Whatever the reason this 'white lie" was to have major consequences for the police murder investigation that would quickly follow.
Patricia's naked body was found on a Friday morning in Carmichael Lane, just a few hundred yards from Langside Place by a local man who kept his car in a lock-up garage there.
He was heading to work when he made the grim discovery Ligature markings around Pat's neck suggested that she had been strangled, possibly by a belt.
She had also suffered blunt force trauma to her face and head.
The victim's handbag, watch, and clothes were missing.
Her clothing was never found, although her handbag was later recovered from the River Cart.
Extensive door-to-door inquiries in the area produced a witness who recalled hearing a female scream, "Leave me alone!".
Little useful forensic evidence was discovered at the crime scene which hadn't been preserved well and had been trampled underfoot by a number of senior detectives and other police officers.
When Patricia failed to return home that evening, her parents assumed she had spent the night with a friend.
Later that day the young mother's body was formally identified by her distraught father John Wilson.
As the weeks turned into months local officers met a wall of silence in their bid to find her killer.
Unusually Patricia had gone to the dancehall on her own. Had she made a date to see someone there.
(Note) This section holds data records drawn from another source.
(** ** X12: the collision stage, run twice *)

(** X12.  In real arithmetic the sphere-collision stage is idempotent at
    every vertex that is not exactly at the collider origin while above
    [eps]: running the stage a second time leaves the predicted position
    where the first run put it. *)
Theorem collision_stage_twice (s : Sim R) (i : nat) (wi : R) (pv : vec3 R) :
  i < vertex_num s ->
  w s !! i = Some wi -> p s !! i = Some pv ->
  ((wi > eps)%R -> pv <> coll_origin s) ->
  p (collision_stage (collision_stage s)) !! i
  = p (collision_stage s) !! i.
Proof.
  intros Hi Hw Hp Hne.
  pose proof (collision_stage_frame s) as Hf.
  pose proof (collision_stage_at i wi pv s Hi Hw Hp) as E1.
  rewrite (collision_stage_at i wi (collided wi (coll_origin s) pv)
             (collision_stage s)).
  - rewrite E1, (frame_coll_origin _ _ Hf). f_equal.
    destruct (Rgt_dec wi eps) as [Hgt|Hle].
    + pose proof (norm_vsub_pos pv (coll_origin s) (Hne Hgt)) as Hpos.
      destruct (Rlt_le_dec (norm (vsub pv (coll_origin s))) coll_r)
        as [Hin|Hout].
      * destruct (collided_inside wi (coll_origin s) pv Hgt (conj Hpos Hin))
          as (_ & _ & E3).
        apply collided_outside. rewrite E3. lra.
      * rewrite (collided_outside wi (coll_origin s) pv Hout).
        by apply collided_outside.
    + unfold collided.
      change (wi >? eps)%num with (Rgtb wi eps).
      rewrite (proj2 (Rgtb_false _ _)) by lra. done.
  - by rewrite (frame_vertex_num _ _ Hf).
  - by rewrite (frame_w _ _ Hf).
  - exact E1.
Qed.

Lemma collision_stage_twice_witness :
  p (collision_stage (collision_stage
       (lone_vertex 1 (Vec3 (1 / 2) 0 0) (Vec3 0 0 0))%R)) !! 0%nat
  = p (collision_stage
         (lone_vertex 1 (Vec3 (1 / 2) 0 0) (Vec3 0 0 0))%R) !! 0%nat.
Proof.
  apply (collision_stage_twice
           (lone_vertex 1 (Vec3 (1 / 2) 0 0) (Vec3 0 0 0))%R 0 1%R
           (Vec3 (1 / 2) 0 0)%R).
  - simpl. lia.
  - reflexivity.
  - reflexivity.
  - intros _. simpl. intros [=]. lra.
Defined.
(** * Geo tool servers: tile catalog and maps/geo normalisation

    A shallow embedding of [servers/tile_catalog_server.py] and
    [servers/maps_geo_server.py], followed by the properties of the
    specification that concern them.

    Conventions of the embedding.
    - A Python call either returns a value or raises: [result A].
    - Python [float] is IEEE binary64, the kernel's primitive [float];
      Python [int] is [Z]; [dict] with string keys is a [gmap string _].
    - The C library functions behind [math.tan], [math.cos] and [math.log]
      are a parameter ([Libm]); CPython's wrappers around them are modelled.
    - A tool returns the payload object it hands to [json.dumps]; the
      serialisation to text is not modelled.
    - The awaited HTTP helper ([http_get_json], [http_post_form_json]) is
      represented by its outcome, a [result pyval]. *)

From Stdlib Require Import ZArith Ascii Floats.
From stdpp Require Import base option list gmap strings pretty.

(* ===================================================================== *)
(** * Part I: definitions                                                 *)
(* ===================================================================== *)

(** ** Exceptions and results *)

(** The classes of [Exception] that the two servers can meet.
    [RequestError] stands for whatever [Exception] the HTTP helper raises
    (httpx transport and status errors, a body that is not JSON). No class
    listed here is a subclass of another one. *)
Inductive exc_class :=
  | KeyError
  | ValueError
  | TypeError
  | AttributeError
  | OverflowError
  | IndexError
  | ZeroDivisionError
  | RequestError.

Global Instance exc_class_eq_dec : EqDecision exc_class.
Proof. solve_decision. Defined.

(** An exception instance: its class and [str(e)]. *)
Record exception := Exc { exc_type : exc_class; exc_str : string }.

Inductive result (A : Type) :=
  | Return (a : A)
  | Raise (e : exception).
Arguments Return {A} a.
Arguments Raise {A} e.

Global Instance result_ret : MRet result := @Return.
Global Instance result_bind : MBind result := λ A B f m,
  match m with
  | Return a => f a
  | Raise e => Raise e
  end.

(** [try: body except (classes): handler] *)
Definition try_except {A} (body : result A) (classes : list exc_class)
    (handler : exception → result A) : result A :=
  match body with
  | Return a => Return a
  | Raise e => if bool_decide (exc_type e ∈ classes) then handler e else Raise e
  end.

(** [try: body except Exception as e: handler] *)
Definition try_except_Exception {A} (body : result A)
    (handler : exception → result A) : result A :=
  match body with
  | Return a => Return a
  | Raise e => handler e
  end.

(** ** Floats *)

Module Flt.
Local Open Scope float_scope.

(** [math.pi] *)
Definition math_pi : float := 0x1.921fb54442d18p+1.

(** [a / b] on floats *)
Definition truediv (a b : float) : result float :=
  if is_zero b then Raise (Exc ZeroDivisionError "float division by zero")
  else Return (a / b).
(** * resume-parser: the LlamaParse / LlamaExtract job client

    A shallow embedding of the two versions of the [parse-resume] edge
    function (the LlamaParse version with [pollLlamaParseMarkdown], and
    the LlamaExtract version in
    [supabase/functions/parse-resume/index.ts]) and of the web client's
    [extractMarkdown], together with the properties of the submission /
    poll / normalisation protocol.

    Layout:
    - [JS]: the JavaScript values and string primitives the code uses;
    - [JSON]: a reference implementation of [JSON.parse] used to run the
      code on concrete inputs;
    - [Runtime], [Env], [World], [IO]: what the engine and the outside
      world provide (built-ins, HTTP replies, timers, storage, database);
    - [Shared], [LlamaParse], [LlamaExtract], [WebApp]: the program;
    - the theorems. *)

From Stdlib Require Import ZArith NArith List Bool Lia String Ascii DecimalString.
Import ListNotations.

Set Implicit Arguments.
Set Warnings "-register-all,-abstract-large-number".

Open Scope string_scope.
Open Scope list_scope.

(* ================================================================== *)
(** * JavaScript values *)
(* ================================================================== *)

Module JS.

(** A JavaScript string is a sequence of UTF-16 code units. *)
Definition code_unit := N.
Definition jsstring := list code_unit.

(** An ASCII source literal as a JavaScript string. *)
Definition lit (s : string) : jsstring :=
  map N_of_ascii (list_ascii_of_string s).

Fixpoint str_eqb (a b : jsstring) : bool :=
  match a, b with
  | [], [] => true
  | x :: a', y :: b' => N.eqb x y && str_eqb a' b'
  | _, _ => false
  end.

Fixpoint startsWith (s pre : jsstring) : bool :=
  match pre, s with
  | [], _ => true
  | p :: pre', c :: s' => N.eqb c p && startsWith s' pre'
  | _ :: _, [] => false
  end.

(** [String.prototype.includes]: [sub] occurs somewhere in [s]. *)
Fixpoint includes (s sub : jsstring) : bool :=
  startsWith s sub ||
  match s with
  | [] => false
  | _ :: s' => includes s' sub
  end.

(** [s.slice(0, n)] for a non-negative [n]. *)
Definition slice0 (n : nat) (s : jsstring) : jsstring := firstn n s.

(** White space and line terminators, as [String.prototype.trim] sees
    them. *)
Definition is_white_space (c : code_unit) : bool :=
  ((9 <=? c) && (c <=? 13) || (c =? 32) || (c =? 160) || (c =? 5760)
   || (8192 <=? c) && (c <=? 8202) || (c =? 8232) || (c =? 8233)
   || (c =? 8239) || (c =? 8287) || (c =? 12288) || (c =? 65279))%N.

Fixpoint trimStart (s : jsstring) : jsstring :=
  match s with
  | c :: s' => if is_white_space c then trimStart s' else s
  | [] => []
  end.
A date with death?
After two weeks most of the detectives were moved to a triple murder inquiry in Govan leaving the local officers to try and tie up the loose ends before it was wound down and put into cold storage.
Patricia's parents were left to their grief and their pain.
However eighteen months a second woman's body was found in a tenement close in MacKeith Street, Bridgeton near where she lived.
This turned out to be a single mother-of-three Jemima McDonald.
She was last seen alive at the Barrowland Ballroom and had been strangled.
Officers obtained an identikit picture of the man last seen with the 32 year old and the image was released to the media - the first time such a step had been taken in a Scottish murder investigation.
No connection was made with the Patricia Docker murder even though both murdered women had been at the same dance venue.
Again the trail ran cold after a few weeks but all that would soon change.
On October 31, 1969, came the discovery of a third young woman, Helen Puttock, 29, near her home in Earl Street, Scotstoun.
She had also been had been at the Barrowland Ballroom that night and left with a mystery man Crucially Helen's sister Jean Langford had shared a taxi home with her sibling and her admirer.
She said he called himself John, was tall, had sandy short hair, his front teeth overlapped and quoted passages from the bible.
Jean was dropped off leaving Helen and the man alone.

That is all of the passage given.